### Dataset

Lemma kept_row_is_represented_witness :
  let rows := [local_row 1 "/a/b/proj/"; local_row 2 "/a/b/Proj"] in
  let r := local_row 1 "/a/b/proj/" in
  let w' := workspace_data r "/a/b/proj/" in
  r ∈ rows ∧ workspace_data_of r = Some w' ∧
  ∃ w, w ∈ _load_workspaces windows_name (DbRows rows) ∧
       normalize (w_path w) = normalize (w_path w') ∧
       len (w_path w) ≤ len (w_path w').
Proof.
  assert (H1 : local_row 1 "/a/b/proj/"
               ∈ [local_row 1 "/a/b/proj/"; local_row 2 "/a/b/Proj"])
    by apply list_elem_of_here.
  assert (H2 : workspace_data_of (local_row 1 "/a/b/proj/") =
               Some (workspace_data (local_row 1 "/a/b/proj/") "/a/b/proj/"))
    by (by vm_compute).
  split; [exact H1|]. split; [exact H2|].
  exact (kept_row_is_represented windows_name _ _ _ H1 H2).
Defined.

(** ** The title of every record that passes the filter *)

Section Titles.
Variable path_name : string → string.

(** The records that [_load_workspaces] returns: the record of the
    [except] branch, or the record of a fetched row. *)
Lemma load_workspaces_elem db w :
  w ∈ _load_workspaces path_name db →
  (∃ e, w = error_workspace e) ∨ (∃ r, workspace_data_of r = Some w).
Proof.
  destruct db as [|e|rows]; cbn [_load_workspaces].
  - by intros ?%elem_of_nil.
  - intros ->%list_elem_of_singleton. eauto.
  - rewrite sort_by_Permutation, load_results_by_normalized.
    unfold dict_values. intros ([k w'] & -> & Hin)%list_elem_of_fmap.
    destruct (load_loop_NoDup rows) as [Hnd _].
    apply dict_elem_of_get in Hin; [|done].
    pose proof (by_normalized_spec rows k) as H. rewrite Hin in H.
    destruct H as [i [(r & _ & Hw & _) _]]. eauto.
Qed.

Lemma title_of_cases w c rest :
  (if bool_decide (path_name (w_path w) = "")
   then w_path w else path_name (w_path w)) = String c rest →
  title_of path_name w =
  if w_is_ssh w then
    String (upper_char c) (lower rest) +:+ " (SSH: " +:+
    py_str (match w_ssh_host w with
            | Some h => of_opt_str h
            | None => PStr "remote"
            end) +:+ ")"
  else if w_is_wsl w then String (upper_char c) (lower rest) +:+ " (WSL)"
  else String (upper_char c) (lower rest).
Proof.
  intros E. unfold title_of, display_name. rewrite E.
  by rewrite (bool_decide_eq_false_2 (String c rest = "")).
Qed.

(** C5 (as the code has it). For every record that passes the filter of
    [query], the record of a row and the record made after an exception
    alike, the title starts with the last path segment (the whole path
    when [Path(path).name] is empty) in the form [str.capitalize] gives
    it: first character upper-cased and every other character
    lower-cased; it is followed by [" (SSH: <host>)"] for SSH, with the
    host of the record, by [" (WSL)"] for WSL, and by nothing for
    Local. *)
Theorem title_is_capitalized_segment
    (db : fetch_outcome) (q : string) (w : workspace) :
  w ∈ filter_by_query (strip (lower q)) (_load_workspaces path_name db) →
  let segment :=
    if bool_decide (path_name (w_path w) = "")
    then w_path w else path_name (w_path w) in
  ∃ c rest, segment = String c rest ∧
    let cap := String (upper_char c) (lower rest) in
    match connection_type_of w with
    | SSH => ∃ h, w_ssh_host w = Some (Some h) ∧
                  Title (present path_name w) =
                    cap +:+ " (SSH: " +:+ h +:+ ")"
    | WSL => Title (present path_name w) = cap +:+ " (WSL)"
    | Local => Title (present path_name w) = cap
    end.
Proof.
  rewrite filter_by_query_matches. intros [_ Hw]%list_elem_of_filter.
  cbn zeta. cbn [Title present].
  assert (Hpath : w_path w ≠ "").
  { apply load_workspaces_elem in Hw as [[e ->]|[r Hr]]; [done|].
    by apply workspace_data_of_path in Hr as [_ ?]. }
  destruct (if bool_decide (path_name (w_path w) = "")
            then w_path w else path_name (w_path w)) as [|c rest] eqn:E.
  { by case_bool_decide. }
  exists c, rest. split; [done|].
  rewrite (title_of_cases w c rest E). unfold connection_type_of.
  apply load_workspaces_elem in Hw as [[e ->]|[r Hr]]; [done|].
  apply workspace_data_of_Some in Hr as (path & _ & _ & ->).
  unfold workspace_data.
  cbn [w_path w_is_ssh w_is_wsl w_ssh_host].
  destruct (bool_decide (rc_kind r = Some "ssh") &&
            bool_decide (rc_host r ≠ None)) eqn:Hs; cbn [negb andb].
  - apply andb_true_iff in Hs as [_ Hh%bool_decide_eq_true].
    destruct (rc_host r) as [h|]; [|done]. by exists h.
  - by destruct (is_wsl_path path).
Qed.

######
### Dataset

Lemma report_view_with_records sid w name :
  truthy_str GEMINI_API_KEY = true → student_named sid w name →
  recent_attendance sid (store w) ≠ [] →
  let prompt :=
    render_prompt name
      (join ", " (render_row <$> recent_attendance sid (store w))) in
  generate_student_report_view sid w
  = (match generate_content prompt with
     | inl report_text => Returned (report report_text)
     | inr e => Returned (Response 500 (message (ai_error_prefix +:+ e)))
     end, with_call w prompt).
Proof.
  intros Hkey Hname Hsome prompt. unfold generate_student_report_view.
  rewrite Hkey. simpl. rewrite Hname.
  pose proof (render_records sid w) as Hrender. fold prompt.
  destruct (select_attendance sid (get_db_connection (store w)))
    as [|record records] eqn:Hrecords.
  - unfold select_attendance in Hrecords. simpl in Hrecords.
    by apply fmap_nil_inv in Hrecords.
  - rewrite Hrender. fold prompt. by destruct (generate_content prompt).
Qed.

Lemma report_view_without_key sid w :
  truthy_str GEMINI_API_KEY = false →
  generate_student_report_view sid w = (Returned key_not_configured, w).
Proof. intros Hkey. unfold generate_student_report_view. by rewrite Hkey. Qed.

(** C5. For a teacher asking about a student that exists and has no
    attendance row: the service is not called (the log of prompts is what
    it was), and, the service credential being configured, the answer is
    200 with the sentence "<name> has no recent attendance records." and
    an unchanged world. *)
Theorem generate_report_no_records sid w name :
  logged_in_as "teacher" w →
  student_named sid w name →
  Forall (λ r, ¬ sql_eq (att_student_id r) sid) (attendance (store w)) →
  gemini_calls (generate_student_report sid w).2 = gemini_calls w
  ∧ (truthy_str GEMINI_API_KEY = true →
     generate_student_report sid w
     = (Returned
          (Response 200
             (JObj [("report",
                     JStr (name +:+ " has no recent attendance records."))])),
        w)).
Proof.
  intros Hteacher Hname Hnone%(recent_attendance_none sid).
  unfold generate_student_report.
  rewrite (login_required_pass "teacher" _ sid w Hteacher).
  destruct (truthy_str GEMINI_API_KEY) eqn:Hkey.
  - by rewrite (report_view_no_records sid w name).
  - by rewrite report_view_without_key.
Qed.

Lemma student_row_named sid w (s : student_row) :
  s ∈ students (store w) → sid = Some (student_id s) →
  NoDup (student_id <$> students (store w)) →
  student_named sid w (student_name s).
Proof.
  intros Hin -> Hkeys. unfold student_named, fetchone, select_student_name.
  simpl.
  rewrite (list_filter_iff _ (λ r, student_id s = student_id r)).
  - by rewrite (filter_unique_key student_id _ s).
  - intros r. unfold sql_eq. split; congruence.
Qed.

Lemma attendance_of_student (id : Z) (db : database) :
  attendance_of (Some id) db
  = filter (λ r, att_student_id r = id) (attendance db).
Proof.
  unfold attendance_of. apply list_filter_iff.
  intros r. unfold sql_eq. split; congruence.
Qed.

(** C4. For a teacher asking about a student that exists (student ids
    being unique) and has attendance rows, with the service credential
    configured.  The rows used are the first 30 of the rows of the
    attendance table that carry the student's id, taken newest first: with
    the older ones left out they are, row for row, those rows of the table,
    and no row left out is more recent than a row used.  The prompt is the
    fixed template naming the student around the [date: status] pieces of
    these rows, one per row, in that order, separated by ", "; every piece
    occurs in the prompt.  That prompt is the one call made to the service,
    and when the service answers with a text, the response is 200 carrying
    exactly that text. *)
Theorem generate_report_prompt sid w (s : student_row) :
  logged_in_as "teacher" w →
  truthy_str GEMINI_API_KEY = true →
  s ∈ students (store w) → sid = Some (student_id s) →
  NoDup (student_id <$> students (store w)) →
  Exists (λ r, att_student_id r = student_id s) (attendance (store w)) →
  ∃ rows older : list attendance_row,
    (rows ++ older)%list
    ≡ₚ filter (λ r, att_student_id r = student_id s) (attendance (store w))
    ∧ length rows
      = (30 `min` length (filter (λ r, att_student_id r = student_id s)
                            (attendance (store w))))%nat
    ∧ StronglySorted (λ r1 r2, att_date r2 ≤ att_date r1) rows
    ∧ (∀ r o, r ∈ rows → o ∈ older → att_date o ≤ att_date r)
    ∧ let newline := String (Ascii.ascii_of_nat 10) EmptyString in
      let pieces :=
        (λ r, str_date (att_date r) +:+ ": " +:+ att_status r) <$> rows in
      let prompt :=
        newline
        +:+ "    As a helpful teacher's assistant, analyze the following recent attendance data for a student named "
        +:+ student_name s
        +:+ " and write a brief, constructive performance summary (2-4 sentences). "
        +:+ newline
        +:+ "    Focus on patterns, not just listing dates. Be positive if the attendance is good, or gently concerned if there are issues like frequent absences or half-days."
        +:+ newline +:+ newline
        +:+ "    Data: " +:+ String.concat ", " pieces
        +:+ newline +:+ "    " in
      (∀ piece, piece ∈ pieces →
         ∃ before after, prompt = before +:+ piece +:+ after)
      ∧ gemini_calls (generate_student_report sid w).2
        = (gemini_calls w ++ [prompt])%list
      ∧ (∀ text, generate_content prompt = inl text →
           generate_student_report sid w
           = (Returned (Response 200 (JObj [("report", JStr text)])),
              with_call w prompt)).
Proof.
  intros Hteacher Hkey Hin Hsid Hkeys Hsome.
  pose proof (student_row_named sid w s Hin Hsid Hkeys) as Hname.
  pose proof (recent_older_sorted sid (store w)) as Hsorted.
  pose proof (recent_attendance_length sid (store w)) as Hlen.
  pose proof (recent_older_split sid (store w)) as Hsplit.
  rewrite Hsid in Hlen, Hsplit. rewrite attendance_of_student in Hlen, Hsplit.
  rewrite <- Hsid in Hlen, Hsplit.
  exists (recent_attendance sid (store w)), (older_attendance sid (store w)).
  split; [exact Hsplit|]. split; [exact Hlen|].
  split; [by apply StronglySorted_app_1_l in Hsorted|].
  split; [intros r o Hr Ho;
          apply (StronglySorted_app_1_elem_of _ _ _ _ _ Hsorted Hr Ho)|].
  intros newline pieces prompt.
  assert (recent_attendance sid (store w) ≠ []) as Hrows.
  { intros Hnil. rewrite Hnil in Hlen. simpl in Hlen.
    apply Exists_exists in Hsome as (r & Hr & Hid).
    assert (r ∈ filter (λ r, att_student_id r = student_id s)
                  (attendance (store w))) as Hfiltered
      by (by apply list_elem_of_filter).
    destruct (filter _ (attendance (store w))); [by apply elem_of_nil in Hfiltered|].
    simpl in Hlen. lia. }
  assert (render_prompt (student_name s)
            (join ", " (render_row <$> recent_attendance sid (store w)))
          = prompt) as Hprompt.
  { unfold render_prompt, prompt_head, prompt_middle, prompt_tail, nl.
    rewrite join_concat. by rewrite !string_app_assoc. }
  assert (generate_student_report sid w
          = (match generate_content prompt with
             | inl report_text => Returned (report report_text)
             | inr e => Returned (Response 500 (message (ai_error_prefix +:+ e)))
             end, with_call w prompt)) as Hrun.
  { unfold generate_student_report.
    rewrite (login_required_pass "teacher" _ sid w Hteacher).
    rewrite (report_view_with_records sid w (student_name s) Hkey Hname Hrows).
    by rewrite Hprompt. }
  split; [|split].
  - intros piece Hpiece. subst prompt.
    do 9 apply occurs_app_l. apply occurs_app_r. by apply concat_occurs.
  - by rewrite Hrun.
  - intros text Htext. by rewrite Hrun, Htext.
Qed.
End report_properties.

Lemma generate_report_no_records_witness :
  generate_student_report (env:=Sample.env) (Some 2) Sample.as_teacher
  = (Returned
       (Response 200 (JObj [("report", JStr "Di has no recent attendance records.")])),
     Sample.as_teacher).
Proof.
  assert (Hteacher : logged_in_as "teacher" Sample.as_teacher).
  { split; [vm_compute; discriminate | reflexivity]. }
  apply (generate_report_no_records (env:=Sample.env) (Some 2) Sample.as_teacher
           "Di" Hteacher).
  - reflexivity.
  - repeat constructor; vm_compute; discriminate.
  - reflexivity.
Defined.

######
### Dataset

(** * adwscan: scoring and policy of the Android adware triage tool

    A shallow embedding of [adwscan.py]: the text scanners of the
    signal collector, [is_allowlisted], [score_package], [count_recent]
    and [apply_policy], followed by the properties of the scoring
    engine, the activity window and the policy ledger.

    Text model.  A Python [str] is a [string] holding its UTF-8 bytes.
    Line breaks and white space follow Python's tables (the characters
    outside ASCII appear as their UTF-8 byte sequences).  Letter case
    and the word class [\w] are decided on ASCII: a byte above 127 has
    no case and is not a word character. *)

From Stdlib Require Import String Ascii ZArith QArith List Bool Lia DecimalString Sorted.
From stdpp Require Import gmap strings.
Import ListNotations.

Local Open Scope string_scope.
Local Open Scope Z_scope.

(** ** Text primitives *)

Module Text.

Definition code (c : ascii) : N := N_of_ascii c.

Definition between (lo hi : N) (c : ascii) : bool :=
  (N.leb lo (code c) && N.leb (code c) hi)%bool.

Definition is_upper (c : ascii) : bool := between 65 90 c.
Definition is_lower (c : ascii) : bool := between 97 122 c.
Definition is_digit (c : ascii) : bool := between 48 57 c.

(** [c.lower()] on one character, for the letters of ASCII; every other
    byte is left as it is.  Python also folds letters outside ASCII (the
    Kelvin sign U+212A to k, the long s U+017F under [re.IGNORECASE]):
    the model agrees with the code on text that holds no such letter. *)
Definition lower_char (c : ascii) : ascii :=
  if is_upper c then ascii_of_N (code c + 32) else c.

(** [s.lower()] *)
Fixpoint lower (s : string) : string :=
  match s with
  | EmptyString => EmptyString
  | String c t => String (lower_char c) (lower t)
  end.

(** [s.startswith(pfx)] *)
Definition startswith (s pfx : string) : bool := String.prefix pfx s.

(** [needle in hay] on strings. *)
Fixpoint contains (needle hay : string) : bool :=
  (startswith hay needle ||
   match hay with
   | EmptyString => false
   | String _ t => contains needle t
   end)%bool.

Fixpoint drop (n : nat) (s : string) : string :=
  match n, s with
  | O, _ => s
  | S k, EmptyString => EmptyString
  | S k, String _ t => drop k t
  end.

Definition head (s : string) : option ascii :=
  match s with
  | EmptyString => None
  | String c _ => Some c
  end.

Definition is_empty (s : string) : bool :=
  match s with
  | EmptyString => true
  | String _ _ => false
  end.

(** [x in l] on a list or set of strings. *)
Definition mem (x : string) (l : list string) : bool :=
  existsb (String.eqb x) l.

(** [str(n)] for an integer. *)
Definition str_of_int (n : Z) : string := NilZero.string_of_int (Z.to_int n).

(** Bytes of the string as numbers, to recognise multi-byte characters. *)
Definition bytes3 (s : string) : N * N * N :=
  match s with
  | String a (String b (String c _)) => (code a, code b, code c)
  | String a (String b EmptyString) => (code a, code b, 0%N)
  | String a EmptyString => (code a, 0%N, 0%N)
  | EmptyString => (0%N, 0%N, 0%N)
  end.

######

Exercise description: Now copy each line of the entries that mentions "Sample".

Answer to this exercise:
  generate_student_report (env:=Sample.env) (Some 2) Sample.as_teacher
     Sample.as_teacher).
  assert (Hteacher : logged_in_as "teacher" Sample.as_teacher).
  apply (generate_report_no_records (env:=Sample.env) (Some 2) Sample.as_teacher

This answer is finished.